Michel Tadros öffnet sein kleines Geschäft im Zentrum von Damaskus erst nachmittags. Kundinnen und Kunden erwartet er ohnehin nicht viele. In den Regalen stehen Medizinalgeräte wie Blutdruckmesser. Im Schaufenster hängt ein verstaubtes Plastikskelett.
Er verkaufe billigen Ramsch aus China, sagt Tadros und lacht. «Immerhin kann ich jetzt auch türkische Geräte ausstellen.» Diese musste er vor dem Machtwechsel letzten Dezember noch weit hinten im Lager verstecken.

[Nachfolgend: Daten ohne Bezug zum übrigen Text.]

(** * CustomDataAnalyzer: cleaning and aggregation pipeline

    A shallow embedding of [CustomDataAnalyzer.py] (functions [clean_data],
    [summary_stats], [get_top_genres], [get_top_rated_movies] and
    [get_year_counts]) together with the part of pandas those functions call.

    Conventions of the embedding.
    - A cell is a missing value ([NaN], which also stands for [None]), a
      Python [str] or a number.  A string is held as the bytes of its UTF-8
      encoding.  Numbers are exact rationals: Python's [int] and [float] are
      not told apart (as [1 == 1.0] in Python), and rounding, infinities and
      signed zeros are left out: no statement below gives the value of a
      mean of numbers.
    - A column has a dtype, [object] or numeric ([int64] and [float64] are
      merged: no branch of the program tells them apart).
    - A DataFrame is its column index with the dtypes and the sequence of its
      rows, a row being a mapping from column labels to cells.  Column labels
      are unique, as [read_csv] makes them.
    - Python exceptions are explicit: a function that can raise returns a
      [result].
    - The two string grammars of the interpreter, the one of [pd.to_numeric]
      / [float(str)] and the one of [int(str)], are parameters of the
      development. *)

From Stdlib Require Import QArith Qcanon ZArith String Ascii.
From stdpp Require Import base option gmap strings list sorting.

Set Default Proof Using "Type".

(** ** Exceptions *)

Inductive exn := ValueError | TypeError | AttributeError.

Inductive result (A : Type) :=
| Ok (a : A)
| Raise (e : exn).
Arguments Ok {A} a.
Arguments Raise {A} e.

Definition bind {A B} (m : result A) (k : A -> result B) : result B :=
  match m with
  | Ok a => k a
  | Raise e => Raise e
  end.

Notation "'let!' x ':=' m 'in' k" := (bind m (fun x => k))
  (at level 10, x name, m at level 100, k at level 200).

(** ** Cells, columns, frames *)

#[global] Instance Qc_eq_decision : EqDecision Qc := Qc_eq_dec.

Inductive value :=
| NaN
| Str (s : string)
| Num (q : Qc).

#[global] Instance value_eq_decision : EqDecision value.
Proof. solve_decision. Defined.

Inductive dtype := DObject | DNumeric.

#[global] Instance dtype_eq_decision : EqDecision dtype.
Proof. solve_decision. Defined.

Record DataFrame := mkDataFrame {
  dtypes : gmap string dtype;
  rows : list (gmap string value)
}.

Definition of_Z (z : Z) : value := Num (Q2Qc (inject_Z z)).
Definition of_nat (n : nat) : value := of_Z (Z.of_nat n).

Definition isna (v : value) : bool :=
  match v with NaN => true | _ => false end.
Definition notna (v : value) : bool := negb (isna v).
Definition is_str (v : value) : bool :=
  match v with Str _ => true | _ => false end.
Definition is_num (v : value) : bool :=
  match v with Num _ => true | _ => false end.

(** [col in df.columns] *)
Definition has_column (c : string) (df : DataFrame) : bool :=
  match dtypes df !! c with Some _ => true | None => false end.

(** [df[c].dtype == 'object'] *)
Definition dtype_is_object (c : string) (df : DataFrame) : bool :=
  match dtypes df !! c with Some DObject => true | _ => false end.

(** One cell of a row; a label the row does not carry reads as missing. *)
Definition cell (c : string) (r : gmap string value) : value :=
  default NaN (r !! c).

(** [df[c]], as the sequence of its values. *)
Definition column (c : string) (df : DataFrame) : list value :=
  cell c <$> rows df.

(** [len(df)] *)
Definition len (df : DataFrame) : nat := length (rows df).

(** [pd.DataFrame()] *)
Definition empty_frame : DataFrame := mkDataFrame ∅ [].

(** [df.empty]: some axis has length zero. *)
Definition df_empty (df : DataFrame) : bool :=
  bool_decide (rows df = []) || bool_decide (dtypes df = ∅).

(** [df[mask]] for a mask computed row by row. *)
Definition filter_rows (keep : gmap string value -> bool) (df : DataFrame)
  : DataFrame :=
  mkDataFrame (dtypes df) (List.filter keep (rows df)).

(** [df[c] = f(df[c])] for an elementwise [f], the column getting dtype [dt]. *)
Definition assign (c : string) (dt : dtype) (f : value -> value)
  (df : DataFrame) : DataFrame :=
  mkDataFrame (<[c := dt]> (dtypes df))
              ((fun r => <[c := f (cell c r)]> r) <$> rows df).

(** [df.head(n)] and [s.head(n)]: the first [n] entries, all but the last
    [-n] when [n] is negative. *)
Definition head {A} (n : Z) (l : list A) : list A :=
  if (0 <=? n)%Z then take (Z.to_nat n) l
  else take (length l - Z.to_nat (- n)) l.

Türkische Produkte waren unter Bashar al-Assad verboten, weil der frühere Machthaber mit der Türkei zerstritten war. Dennoch läuft das Geschäft derzeit schlecht. Die Leute hätten kein Geld, sagt Tadros.
Stark behinderter Handel
Die syrische Wirtschaft kommt kaum voran, die Produktivität ging in den letzten Jahren sogar zurück. Ein Grund dafür sind die internationalen Sanktionen gegen Syrien, welche den Import und Export vor Produkten sowie den internationalen Geldverkehr praktisch verunmöglichen.

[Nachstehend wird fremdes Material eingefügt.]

(** C5.  [printSeriesMap] writes the header, the separator, one row per
    entry of the map and the summary.  The rows are the objects of the map
    in an order in which every row's [TotalSize] is at most that of the
    next row. *)
Theorem printSeriesMap_sorted (W : World) (seriesMap : gmap string ptr) (s : State) :
  let rows := tableRows W seriesMap (heap s) in
  printSeriesMap W seriesMap s =
    (Done tt,
     mkState (trace s)
       (stdout s ++ [headerLine; separatorLine] ++ (rowText <$> rows) ++
        [""; "Total Series Found: " +:+ pretty (size seriesMap)])
       (heap s)) ∧
  rows ≡ₚ (λ kp, heap s !!! kp.2) <$> map_to_list seriesMap ∧
  ∀ i earlier later,
    rows !! i = Some earlier → rows !! S i = Some later →
    TotalSize earlier ≤ TotalSize later.
Proof.
  intros rows. split; [apply printSeriesMap_spec|]. split.
  - subst rows. unfold tableRows, sortedStats.
    rewrite sortFunc_perm, mapRange_perm, <- list_fmap_compose. done.
  - intros i a b Ha Hb. subst rows. unfold tableRows in *.
    apply list_lookup_fmap_Some in Ha as (p & -> & Hp).
    apply list_lookup_fmap_Some in Hb as (q & -> & Hq).
    pose proof (sortFunc_sorted W (cmpTotalSize (heap s))
                  ((mapRange W 1 seriesMap).*2) (cmpTotalSize_swo _)) as Hs.
    pose proof (StronglySorted_adjacent _ _ _ _ _ Hs Hp Hq) as Hle.
    cbv beta in Hle. rewrite less_cmpTotalSize in Hle. lia.
Qed.

Lemma printSeriesMap_sorted_witness :
  ∃ sA sB,
    tableRows scenarioWorld {[ "A" := 0%nat; "B" := 1%nat ]}
      [mkSeriesStat "Show A" 2 2147483648 []; mkSeriesStat "Show B" 1 536870912 []]
      = [sB; sA] ∧
    TotalSize sB ≤ TotalSize sA.
Proof.
  eexists _, _. split; [vm_compute; reflexivity|].
  apply (proj2 (proj2 (printSeriesMap_sorted scenarioWorld
           {[ "A" := 0%nat; "B" := 1%nat ]}
           (mkState [] []
              [mkSeriesStat "Show A" 2 2147483648 [];
               mkSeriesStat "Show B" 1 536870912 []]))) 0%nat);
    vm_compute; reflexivity.
Defined.

(** *** The storage column *)

(** [roundHalfEven] returns a nearest integer to [num / den]. *)
Lemma roundHalfEven_nearest num den :
  0 < den → Z.abs (2 * (roundHalfEven num den * den - num)) ≤ den.
Proof.
  intros Hden. unfold roundHalfEven.
  pose proof (Z.div_mod num den ltac:(lia)) as Hdm.
  pose proof (Z.mod_pos_bound num den Hden) as Hr.
  destruct (Z.ltb_spec (2 * (num mod den)) den);
  [|destruct (Z.ltb_spec den (2 * (num mod den)));
    [|destruct (Z.even (num / den))]]; nia.
Qed.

Tadros importierte früher Medizinalgeräte im grossen Stil nach Syrien und stattete ganze Spitäler mit ihnen aus – Aufträge in Millionenhöhe. Doch seine Firma musste 2011 schliessen. Es gab praktisch keine Frachtflüge mehr nach Damaskus, die Sanktionen ruinierten sein Geschäft.
2011 markiert den Beginn des Krieges in Syrien und damit auch eine neue Dimension der Gräueltaten des Assad-Regimes: Folter und Hinrichtungen in Gefängnissen, ganze Städte im Oppositionsgebiet wurden dem Erdboden gleichgemacht.
Die internationalen Sanktionen richteten sich gegen das Regime, doch trafen sie vor allem Syrerinnen und Syrer wie Michel Tadros.
Pharmaindustrie liegt am Boden
Die Amerikaner und der Westen hätten ihnen keine fortschrittliche Technologie schicken wollen, sagt er. Dies aus Angst, dass diese Geräte für kriegerische Zwecke hätten missbraucht werden können.
Medizinal-und Pharmasektor waren wichtige Pfeiler der Wirtschaft vor dem Krieg: Syrien lieferte Generika-Produkte in Entwicklungsländer zu sehr günstigen Preisen. Doch wegen der Sanktionen mussten viele Fabriken schliessen.
Dem früheren Regime habe das nicht sonderlich geschadet, sagt der syrische Wirtschaftsexperte Samir Aita. Und einige Fabriken seien zu Produktionsstätten der Partydroge Captagon geworden.
Das Regime aber habe die Sanktionen umgehen und seinen Militärapparat weiterhin unterhalten können, sagt Aita. Das Nachsehen hatte der Privatsektor. Heute sei praktisch die ganze syrische Wirtschaft von den Sanktionen betroffen, selbst die Landwirtschaft, die vor dem Krieg in der Lage war, die Ernährungssicherheit in Syrien zu garantieren.
Es drohen neue soziale Unruhen
Für die Landwirtschaft braucht es Bewässerungssysteme und dafür braucht es Strom. Doch die Sanktionen verboten Ex- und Import von Treibstoff. Und auf dem Schwarzmarkt war dieser zu teuer, um Bewässerungspumpen zu betreiben.
Das Resultat: Auch die Landwirtschaft darbt. Aita ist überzeugt, dass die Sanktionen gegenüber Syrien schnellstmöglich aufgehoben werden müssen. Andernfalls drohten neue soziale Unruhen.
Politische und wirtschaftlichen Stabilität seien eng miteinander verbunden. Solange nur wenige Stunden pro Tag Strom verfügbar, und der Treibstoff nur in Kanistern auf dem Schwarzmarkt erhältlich sei, könne die Wirtschaft nicht funktionieren.
Das aber habe eine enorme soziale Sprengkraft.